-------- TASK MATERIAL
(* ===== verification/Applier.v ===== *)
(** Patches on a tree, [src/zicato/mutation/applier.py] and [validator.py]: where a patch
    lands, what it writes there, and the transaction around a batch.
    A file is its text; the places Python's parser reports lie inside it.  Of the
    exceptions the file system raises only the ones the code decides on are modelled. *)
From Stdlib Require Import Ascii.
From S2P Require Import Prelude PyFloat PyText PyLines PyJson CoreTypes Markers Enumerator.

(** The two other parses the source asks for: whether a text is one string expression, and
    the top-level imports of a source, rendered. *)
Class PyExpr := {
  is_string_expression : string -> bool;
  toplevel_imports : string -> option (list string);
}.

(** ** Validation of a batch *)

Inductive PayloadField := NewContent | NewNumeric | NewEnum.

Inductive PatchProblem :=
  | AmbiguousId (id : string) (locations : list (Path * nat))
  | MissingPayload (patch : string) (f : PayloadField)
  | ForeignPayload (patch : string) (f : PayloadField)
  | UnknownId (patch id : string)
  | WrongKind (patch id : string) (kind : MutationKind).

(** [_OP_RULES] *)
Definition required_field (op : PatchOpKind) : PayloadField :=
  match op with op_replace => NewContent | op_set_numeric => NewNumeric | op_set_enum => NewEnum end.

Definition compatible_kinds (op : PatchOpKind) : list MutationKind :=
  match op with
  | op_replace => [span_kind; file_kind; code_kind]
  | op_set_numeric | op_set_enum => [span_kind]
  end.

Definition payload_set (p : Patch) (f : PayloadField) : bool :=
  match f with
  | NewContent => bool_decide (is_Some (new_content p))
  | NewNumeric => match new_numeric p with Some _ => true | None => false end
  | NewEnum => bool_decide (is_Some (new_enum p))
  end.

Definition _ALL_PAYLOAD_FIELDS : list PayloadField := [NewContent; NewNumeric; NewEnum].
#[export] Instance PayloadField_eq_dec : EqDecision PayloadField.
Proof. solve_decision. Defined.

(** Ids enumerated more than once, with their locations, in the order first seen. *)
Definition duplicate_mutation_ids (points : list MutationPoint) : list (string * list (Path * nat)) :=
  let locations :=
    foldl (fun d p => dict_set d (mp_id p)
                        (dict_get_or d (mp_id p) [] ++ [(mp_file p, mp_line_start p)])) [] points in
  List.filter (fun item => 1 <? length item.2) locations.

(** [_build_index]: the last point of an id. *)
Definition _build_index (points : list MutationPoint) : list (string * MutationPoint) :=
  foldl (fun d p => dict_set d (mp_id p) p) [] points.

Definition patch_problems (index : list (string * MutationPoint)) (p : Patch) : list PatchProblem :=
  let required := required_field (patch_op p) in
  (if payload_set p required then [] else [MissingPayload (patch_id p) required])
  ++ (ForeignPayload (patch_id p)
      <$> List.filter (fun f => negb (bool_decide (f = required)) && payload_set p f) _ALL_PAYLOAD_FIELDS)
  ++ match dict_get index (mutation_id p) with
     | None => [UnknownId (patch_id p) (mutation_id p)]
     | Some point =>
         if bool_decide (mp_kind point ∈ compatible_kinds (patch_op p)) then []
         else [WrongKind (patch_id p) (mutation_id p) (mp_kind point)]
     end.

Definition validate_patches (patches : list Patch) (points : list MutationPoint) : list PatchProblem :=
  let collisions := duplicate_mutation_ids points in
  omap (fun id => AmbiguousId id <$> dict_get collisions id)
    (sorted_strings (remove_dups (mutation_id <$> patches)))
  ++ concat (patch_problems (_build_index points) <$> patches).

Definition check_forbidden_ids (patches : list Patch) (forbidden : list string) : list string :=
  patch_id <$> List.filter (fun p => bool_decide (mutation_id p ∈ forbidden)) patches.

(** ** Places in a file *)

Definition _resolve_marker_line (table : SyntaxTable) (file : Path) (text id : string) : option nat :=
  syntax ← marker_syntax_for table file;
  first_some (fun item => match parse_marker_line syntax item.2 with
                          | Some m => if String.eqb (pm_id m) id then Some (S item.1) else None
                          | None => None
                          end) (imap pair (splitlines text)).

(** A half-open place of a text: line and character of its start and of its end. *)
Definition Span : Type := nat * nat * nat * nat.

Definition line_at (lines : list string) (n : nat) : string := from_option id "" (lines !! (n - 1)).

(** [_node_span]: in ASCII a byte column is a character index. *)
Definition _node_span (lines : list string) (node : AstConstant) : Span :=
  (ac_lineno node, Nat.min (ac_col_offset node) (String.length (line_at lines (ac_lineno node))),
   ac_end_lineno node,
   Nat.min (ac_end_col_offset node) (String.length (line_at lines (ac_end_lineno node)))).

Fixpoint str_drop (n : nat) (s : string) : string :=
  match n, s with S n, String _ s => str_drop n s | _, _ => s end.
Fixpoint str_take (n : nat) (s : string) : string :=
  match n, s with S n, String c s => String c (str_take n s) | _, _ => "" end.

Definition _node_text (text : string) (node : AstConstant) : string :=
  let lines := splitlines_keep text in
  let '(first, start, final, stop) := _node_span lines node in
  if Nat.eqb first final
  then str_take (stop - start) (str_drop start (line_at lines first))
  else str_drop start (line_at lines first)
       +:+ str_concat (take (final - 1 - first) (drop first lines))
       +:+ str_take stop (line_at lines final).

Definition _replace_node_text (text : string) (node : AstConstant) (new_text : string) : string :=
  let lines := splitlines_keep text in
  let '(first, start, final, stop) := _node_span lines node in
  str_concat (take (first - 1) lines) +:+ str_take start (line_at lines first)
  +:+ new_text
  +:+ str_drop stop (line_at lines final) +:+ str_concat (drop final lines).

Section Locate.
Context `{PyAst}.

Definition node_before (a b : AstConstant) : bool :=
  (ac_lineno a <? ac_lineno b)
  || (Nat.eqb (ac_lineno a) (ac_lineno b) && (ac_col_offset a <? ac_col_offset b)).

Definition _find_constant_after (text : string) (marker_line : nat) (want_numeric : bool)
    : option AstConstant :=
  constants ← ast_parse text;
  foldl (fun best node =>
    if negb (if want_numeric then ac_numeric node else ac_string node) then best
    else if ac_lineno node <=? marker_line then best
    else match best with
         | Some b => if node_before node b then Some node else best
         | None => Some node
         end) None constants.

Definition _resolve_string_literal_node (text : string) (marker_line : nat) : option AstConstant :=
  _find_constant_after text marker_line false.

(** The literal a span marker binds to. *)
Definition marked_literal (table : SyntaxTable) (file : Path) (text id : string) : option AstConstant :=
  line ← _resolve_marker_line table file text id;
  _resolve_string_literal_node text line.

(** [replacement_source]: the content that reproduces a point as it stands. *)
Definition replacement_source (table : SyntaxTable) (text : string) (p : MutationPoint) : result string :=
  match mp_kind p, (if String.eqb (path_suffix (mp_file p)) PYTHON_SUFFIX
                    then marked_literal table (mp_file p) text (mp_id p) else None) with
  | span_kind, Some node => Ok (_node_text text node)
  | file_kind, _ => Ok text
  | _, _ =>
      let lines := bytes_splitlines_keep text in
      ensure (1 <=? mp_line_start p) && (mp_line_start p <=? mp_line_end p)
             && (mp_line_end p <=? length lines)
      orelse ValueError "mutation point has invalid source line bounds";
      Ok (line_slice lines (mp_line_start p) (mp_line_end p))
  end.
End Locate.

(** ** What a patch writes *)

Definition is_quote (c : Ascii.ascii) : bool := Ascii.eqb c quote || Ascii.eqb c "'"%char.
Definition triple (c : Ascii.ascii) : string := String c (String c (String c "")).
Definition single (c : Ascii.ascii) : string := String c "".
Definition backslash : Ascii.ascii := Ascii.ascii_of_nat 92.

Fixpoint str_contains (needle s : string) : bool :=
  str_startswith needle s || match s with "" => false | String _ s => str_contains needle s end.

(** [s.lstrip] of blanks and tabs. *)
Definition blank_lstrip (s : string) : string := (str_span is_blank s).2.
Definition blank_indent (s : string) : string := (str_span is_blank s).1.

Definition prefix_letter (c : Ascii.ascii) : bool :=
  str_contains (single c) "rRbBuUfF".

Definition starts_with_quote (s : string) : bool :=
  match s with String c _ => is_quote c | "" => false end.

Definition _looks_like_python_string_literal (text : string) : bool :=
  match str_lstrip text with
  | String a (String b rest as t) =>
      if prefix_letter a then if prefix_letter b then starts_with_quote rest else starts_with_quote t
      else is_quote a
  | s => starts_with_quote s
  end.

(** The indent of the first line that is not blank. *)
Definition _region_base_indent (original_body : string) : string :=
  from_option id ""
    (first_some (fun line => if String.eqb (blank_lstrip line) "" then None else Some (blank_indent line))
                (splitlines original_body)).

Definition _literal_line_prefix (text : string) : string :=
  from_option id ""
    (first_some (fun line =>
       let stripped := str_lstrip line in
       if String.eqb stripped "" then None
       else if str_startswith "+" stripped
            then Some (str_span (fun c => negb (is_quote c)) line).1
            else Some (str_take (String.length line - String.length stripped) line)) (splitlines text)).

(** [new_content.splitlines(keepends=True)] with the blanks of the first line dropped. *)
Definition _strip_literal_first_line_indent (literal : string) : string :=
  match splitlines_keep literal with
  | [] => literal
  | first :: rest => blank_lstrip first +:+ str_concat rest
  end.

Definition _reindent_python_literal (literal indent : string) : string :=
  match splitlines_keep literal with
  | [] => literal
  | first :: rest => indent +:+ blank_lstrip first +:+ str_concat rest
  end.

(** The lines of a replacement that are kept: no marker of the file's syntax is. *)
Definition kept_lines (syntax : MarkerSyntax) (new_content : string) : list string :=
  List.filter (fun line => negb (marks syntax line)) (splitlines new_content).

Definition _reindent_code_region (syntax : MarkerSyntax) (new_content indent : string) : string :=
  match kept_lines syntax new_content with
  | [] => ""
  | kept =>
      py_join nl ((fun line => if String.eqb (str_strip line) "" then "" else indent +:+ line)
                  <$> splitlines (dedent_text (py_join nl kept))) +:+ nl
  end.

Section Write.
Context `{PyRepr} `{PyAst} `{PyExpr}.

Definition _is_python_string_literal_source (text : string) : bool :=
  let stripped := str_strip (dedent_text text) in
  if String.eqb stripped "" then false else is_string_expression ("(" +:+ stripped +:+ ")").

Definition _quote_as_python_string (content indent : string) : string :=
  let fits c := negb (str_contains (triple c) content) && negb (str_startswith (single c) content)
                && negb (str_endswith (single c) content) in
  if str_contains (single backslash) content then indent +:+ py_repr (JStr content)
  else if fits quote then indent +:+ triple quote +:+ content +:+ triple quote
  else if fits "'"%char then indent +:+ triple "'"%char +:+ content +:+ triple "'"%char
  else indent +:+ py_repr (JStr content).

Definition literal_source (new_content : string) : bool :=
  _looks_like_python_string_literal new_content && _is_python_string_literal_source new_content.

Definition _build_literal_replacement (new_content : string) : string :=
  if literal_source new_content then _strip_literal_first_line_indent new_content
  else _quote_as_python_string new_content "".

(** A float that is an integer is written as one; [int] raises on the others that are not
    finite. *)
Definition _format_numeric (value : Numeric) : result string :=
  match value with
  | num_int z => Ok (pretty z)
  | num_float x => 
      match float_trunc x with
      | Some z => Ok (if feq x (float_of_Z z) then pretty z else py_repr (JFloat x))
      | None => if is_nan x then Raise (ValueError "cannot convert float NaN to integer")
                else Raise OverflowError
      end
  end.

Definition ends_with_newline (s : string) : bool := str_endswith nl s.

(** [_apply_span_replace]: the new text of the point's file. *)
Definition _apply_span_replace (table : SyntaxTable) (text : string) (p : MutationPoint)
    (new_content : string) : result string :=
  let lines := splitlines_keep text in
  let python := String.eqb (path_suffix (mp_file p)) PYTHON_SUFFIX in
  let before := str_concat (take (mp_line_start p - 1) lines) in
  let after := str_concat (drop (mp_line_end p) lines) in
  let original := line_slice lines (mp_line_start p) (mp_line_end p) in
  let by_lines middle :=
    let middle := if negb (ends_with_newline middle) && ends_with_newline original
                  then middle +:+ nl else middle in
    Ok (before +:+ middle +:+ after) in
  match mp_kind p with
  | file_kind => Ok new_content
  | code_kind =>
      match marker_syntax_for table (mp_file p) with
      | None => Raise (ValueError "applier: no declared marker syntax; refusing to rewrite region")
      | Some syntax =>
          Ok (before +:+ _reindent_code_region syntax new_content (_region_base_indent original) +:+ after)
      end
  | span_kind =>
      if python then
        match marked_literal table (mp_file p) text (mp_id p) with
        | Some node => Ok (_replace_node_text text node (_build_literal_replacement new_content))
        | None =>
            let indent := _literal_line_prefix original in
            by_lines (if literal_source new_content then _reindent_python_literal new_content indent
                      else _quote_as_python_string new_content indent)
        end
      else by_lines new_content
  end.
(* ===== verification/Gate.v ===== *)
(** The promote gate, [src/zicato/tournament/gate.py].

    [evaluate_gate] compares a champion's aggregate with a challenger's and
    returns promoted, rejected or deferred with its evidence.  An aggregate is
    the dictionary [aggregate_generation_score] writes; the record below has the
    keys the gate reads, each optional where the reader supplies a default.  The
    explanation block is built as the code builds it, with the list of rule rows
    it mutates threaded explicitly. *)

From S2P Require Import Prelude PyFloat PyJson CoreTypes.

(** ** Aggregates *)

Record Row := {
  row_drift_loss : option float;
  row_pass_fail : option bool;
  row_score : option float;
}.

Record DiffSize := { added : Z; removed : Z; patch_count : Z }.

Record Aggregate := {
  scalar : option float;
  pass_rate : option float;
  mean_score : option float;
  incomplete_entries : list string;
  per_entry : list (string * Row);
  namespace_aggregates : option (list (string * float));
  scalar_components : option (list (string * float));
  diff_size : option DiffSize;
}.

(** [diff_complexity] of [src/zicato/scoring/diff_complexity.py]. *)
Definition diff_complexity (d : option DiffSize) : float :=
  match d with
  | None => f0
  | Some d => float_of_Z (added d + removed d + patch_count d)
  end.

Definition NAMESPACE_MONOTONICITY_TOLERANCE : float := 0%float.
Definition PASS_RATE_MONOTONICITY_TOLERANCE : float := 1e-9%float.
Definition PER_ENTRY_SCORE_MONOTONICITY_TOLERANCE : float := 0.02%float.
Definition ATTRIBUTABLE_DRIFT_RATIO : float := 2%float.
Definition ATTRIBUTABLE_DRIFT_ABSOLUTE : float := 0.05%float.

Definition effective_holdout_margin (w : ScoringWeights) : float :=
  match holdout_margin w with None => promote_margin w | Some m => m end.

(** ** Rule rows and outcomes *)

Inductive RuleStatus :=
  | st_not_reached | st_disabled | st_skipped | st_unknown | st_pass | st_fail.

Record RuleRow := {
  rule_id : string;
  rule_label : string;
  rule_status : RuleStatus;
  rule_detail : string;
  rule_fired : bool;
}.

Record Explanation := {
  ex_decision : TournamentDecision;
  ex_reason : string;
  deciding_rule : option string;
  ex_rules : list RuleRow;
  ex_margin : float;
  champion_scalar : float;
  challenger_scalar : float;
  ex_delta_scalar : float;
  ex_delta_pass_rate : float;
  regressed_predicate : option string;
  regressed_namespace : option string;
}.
----------------
Nothing but the lines from the top of the records down to the line with "From Stdlib Require Import Ascii." belongs in the answer; repeat them exactly.

## ANSWER TO THIS EXERCISE
(* ===== verification/Applier.v ===== *)
(** Patches on a tree, [src/zicato/mutation/applier.py] and [validator.py]: where a patch
    lands, what it writes there, and the transaction around a batch.
    A file is its text; the places Python's parser reports lie inside it.  Of the
    exceptions the file system raises only the ones the code decides on are modelled. *)
From Stdlib Require Import Ascii.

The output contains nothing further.